## Data supplied
(** * Backtest engine: a model of [backtest_engine.py]

    The engine replays daily quotes through an analyst and an executor.
    The database is modelled by its three tables, the SQL text of every
    query by the list or map function it denotes, floats by exact
    rationals ([Q]; rounding, infinities and NaN are outside the model)
    and datetimes by integers on the time line. *)

From Stdlib Require Import ZArith QArith Lia String.
From stdpp Require Import base list sorting strings gmap.

Local Open Scope Z_scope.

(** ** Tables *)

(** A row of [quotes], with the columns the engine's queries name. *)
Record quote := mkQuote {
  q_date : Z;
  q_ticker : string;
  q_close : Q;
  q_volume : Z;
  q_sma_5 : option Q;
  q_volatility_5 : option Q
}.

(** A row of [portfolio_state]; the table is keyed by [ticker] (the
    [ON CONFLICT (ticker)] clause needs that key), so the table is a map
    from ticker to the other columns. *)
Record position := mkPosition {
  quantity : Q;
  avg_entry_price : option Q;
  last_updated : Z
}.

(** Modelled from the spec: the row type of the trade ledger, read by
    [load_trade_history] of [report_generator], which is not in the
    source ("ticker, side, quantity, price, timestamp"). *)
Record trade := mkTrade {
  t_ticker : string;
  t_side : string;
  t_quantity : Q;
  t_price : Q;
  t_timestamp : Z
}.

(** What [compute_closed_trade_pnls] yields per closed trade; the engine
    reads [net_pnl] only. *)
Record trade_pnl := mkTradePnl { net_pnl : Q }.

## Problem to work on
The answer must hold only the lines from the first line of the data through the line bearing "(** A row of [portfolio_state];", returned exactly.

## Worked solution
(** * Backtest engine: a model of [backtest_engine.py]

    The engine replays daily quotes through an analyst and an executor.
    The database is modelled by its three tables, the SQL text of every
    query by the list or map function it denotes, floats by exact
    rationals ([Q]; rounding, infinities and NaN are outside the model)
    and datetimes by integers on the time line. *)

From Stdlib Require Import ZArith QArith Lia String.
From stdpp Require Import base list sorting strings gmap.

Local Open Scope Z_scope.

(** ** Tables *)

(** A row of [quotes], with the columns the engine's queries name. *)
Record quote := mkQuote {
  q_date : Z;
  q_ticker : string;
  q_close : Q;
  q_volume : Z;
  q_sma_5 : option Q;
  q_volatility_5 : option Q
}.

(** A row of [portfolio_state]; the table is keyed by [ticker] (the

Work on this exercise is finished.